### What you are asked to do
Once the line holding "(** The loop until" is found in the listing below, write it out and each later line exactly, up to and including the one holding "if len f <? 38 then Done false else".
═════ Materials provided
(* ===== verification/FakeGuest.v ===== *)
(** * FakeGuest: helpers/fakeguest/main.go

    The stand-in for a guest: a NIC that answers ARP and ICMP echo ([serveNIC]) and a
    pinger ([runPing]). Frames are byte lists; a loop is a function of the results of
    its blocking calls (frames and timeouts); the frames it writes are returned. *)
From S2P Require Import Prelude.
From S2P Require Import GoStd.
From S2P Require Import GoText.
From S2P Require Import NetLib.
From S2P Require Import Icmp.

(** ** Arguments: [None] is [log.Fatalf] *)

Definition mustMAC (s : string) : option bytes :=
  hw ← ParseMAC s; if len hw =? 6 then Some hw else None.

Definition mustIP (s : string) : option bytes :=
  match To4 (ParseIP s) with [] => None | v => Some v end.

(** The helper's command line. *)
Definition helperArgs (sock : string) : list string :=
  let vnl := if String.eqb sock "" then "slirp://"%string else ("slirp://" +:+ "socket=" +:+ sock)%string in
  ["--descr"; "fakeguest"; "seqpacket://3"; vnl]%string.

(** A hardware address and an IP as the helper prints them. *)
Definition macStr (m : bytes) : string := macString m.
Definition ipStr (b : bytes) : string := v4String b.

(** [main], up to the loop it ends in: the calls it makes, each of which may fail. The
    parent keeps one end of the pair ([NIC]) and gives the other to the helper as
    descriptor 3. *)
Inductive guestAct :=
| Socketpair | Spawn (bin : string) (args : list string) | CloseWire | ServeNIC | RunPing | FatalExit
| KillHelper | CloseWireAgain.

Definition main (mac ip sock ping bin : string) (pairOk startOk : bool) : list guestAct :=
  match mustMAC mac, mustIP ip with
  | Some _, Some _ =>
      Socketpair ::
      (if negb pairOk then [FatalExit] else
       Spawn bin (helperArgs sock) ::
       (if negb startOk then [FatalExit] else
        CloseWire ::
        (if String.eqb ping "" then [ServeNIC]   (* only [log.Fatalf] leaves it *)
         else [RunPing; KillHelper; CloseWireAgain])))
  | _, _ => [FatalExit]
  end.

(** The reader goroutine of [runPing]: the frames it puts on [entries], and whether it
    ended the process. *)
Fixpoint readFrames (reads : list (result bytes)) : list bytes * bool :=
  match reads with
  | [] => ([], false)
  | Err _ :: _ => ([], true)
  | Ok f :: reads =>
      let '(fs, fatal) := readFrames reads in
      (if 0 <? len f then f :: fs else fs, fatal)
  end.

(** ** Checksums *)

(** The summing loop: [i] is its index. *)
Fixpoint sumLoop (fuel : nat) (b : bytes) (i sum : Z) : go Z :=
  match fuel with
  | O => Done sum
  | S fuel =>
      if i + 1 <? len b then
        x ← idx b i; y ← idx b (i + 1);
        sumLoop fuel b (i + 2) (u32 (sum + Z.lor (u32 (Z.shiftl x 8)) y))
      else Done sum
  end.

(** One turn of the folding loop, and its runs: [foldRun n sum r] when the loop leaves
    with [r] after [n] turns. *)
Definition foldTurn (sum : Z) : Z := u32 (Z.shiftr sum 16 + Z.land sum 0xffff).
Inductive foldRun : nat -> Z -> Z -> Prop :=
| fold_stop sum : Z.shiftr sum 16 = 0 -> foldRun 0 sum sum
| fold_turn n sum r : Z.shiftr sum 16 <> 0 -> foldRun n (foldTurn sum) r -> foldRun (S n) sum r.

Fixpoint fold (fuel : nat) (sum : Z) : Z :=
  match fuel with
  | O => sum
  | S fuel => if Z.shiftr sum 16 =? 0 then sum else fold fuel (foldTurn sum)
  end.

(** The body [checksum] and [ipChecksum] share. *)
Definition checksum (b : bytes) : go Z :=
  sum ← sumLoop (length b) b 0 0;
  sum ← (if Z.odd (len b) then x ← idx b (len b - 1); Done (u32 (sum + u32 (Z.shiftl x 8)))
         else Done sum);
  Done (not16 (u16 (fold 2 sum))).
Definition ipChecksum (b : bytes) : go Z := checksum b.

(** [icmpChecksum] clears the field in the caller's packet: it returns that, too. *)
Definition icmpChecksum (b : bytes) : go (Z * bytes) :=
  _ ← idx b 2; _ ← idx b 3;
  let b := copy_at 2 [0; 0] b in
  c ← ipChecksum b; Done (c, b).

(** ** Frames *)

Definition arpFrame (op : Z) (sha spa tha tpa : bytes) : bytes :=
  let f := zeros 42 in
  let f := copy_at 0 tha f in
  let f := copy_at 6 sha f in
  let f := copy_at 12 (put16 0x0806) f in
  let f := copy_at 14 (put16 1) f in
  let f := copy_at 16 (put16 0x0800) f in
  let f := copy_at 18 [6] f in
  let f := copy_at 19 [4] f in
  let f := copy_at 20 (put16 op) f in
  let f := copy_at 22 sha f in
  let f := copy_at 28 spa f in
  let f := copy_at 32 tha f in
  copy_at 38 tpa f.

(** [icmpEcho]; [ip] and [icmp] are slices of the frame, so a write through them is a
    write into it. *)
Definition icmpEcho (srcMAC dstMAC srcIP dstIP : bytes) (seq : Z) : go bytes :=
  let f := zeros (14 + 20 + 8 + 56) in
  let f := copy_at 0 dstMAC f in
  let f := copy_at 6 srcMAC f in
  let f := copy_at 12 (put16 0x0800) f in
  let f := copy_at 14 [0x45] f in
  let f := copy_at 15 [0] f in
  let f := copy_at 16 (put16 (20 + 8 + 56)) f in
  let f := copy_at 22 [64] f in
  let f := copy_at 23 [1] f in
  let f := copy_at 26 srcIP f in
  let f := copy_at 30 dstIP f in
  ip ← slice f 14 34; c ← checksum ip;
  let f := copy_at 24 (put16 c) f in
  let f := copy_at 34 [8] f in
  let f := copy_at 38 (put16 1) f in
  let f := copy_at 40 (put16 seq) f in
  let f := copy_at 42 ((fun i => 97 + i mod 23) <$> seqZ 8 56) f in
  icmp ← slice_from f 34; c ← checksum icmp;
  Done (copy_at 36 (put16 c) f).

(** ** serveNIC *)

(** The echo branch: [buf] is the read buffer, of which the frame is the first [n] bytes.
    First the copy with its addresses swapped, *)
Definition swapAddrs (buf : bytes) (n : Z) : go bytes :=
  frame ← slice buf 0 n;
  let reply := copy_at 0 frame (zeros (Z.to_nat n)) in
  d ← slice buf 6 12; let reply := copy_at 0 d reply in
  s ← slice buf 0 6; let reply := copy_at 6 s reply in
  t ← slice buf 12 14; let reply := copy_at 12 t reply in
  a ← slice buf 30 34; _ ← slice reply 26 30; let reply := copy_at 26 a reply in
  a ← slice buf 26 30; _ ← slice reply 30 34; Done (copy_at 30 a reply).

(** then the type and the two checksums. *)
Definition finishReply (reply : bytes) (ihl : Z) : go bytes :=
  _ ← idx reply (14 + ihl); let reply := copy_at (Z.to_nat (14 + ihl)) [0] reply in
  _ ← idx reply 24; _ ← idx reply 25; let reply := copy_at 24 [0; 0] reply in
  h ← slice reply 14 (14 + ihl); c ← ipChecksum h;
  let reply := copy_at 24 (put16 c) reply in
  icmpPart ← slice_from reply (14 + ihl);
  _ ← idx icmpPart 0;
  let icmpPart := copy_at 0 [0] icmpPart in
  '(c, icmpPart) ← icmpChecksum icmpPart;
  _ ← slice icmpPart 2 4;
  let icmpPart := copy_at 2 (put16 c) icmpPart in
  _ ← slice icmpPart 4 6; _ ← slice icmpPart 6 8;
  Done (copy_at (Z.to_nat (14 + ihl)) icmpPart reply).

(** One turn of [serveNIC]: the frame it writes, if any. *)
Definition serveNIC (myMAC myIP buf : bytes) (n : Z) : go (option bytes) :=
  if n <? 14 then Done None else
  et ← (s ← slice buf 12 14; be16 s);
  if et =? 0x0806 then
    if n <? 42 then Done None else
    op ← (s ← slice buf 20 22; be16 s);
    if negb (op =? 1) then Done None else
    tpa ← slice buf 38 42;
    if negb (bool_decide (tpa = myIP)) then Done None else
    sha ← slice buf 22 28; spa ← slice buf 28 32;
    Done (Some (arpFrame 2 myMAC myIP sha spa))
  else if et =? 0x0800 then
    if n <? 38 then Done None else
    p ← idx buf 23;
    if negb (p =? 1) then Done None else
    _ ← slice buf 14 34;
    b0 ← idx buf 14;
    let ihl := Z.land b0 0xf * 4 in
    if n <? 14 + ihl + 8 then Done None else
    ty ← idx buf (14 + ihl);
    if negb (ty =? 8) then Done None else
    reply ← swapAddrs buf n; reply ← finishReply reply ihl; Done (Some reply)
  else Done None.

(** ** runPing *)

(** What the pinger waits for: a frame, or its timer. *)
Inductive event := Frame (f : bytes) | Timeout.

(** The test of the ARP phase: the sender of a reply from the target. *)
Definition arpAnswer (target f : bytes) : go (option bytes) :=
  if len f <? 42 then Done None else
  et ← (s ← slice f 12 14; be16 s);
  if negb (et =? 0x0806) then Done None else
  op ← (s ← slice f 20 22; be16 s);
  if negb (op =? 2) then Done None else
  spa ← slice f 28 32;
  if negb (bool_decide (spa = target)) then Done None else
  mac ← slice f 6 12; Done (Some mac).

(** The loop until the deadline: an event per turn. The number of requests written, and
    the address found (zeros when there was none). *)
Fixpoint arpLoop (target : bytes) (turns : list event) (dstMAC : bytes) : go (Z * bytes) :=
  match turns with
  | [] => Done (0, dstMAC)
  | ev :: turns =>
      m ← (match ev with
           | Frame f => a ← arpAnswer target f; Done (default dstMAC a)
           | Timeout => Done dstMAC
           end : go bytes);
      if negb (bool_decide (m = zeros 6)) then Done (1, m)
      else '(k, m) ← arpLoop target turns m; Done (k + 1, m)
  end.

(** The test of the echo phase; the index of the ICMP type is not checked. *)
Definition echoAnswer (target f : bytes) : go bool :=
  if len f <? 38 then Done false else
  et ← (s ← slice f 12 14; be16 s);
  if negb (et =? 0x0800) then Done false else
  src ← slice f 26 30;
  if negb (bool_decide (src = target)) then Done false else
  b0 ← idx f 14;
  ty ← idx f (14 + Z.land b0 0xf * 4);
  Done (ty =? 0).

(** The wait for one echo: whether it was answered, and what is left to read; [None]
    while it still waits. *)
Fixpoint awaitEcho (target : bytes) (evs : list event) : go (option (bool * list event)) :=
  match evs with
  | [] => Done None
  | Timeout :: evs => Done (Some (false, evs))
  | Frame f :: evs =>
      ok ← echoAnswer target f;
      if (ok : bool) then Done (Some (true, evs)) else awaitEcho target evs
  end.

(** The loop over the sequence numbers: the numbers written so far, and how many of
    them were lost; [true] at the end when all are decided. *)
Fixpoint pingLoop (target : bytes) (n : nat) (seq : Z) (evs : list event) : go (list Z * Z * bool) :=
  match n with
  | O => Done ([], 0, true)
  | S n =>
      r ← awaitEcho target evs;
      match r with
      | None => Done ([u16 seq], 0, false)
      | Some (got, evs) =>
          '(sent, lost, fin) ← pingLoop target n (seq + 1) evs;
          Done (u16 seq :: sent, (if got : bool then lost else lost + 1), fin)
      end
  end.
══════════
═════ Materials provided
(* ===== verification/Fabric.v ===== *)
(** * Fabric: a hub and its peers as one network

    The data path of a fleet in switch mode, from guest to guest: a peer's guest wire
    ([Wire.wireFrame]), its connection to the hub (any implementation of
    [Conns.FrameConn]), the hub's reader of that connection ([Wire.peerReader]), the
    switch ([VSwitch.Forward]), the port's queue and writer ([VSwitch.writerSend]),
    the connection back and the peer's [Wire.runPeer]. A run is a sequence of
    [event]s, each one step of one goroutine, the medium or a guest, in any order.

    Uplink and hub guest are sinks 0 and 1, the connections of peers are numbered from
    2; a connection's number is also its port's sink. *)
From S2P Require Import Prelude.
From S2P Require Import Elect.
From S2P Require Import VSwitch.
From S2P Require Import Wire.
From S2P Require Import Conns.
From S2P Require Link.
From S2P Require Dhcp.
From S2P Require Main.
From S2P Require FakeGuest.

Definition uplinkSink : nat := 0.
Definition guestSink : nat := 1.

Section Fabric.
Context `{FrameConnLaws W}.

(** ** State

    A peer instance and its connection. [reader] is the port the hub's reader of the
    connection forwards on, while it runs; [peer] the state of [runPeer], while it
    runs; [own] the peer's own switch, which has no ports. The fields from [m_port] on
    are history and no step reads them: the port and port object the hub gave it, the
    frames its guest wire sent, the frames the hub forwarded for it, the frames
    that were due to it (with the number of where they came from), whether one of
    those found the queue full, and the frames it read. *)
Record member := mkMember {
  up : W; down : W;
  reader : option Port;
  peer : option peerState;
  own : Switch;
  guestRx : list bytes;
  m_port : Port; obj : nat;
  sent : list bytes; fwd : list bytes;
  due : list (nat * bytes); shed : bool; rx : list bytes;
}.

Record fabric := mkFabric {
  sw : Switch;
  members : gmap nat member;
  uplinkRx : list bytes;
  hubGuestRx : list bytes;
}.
══════════
### Exercise response
(** The loop until the deadline: an event per turn. The number of requests written, and
    the address found (zeros when there was none). *)
Fixpoint arpLoop (target : bytes) (turns : list event) (dstMAC : bytes) : go (Z * bytes) :=
  match turns with
  | [] => Done (0, dstMAC)
  | ev :: turns =>
      m ← (match ev with
           | Frame f => a ← arpAnswer target f; Done (default dstMAC a)
           | Timeout => Done dstMAC
           end : go bytes);
      if negb (bool_decide (m = zeros 6)) then Done (1, m)
      else '(k, m) ← arpLoop target turns m; Done (k + 1, m)
  end.

(** The test of the echo phase; the index of the ICMP type is not checked. *)
Definition echoAnswer (target f : bytes) : go bool :=
  if len f <? 38 then Done false else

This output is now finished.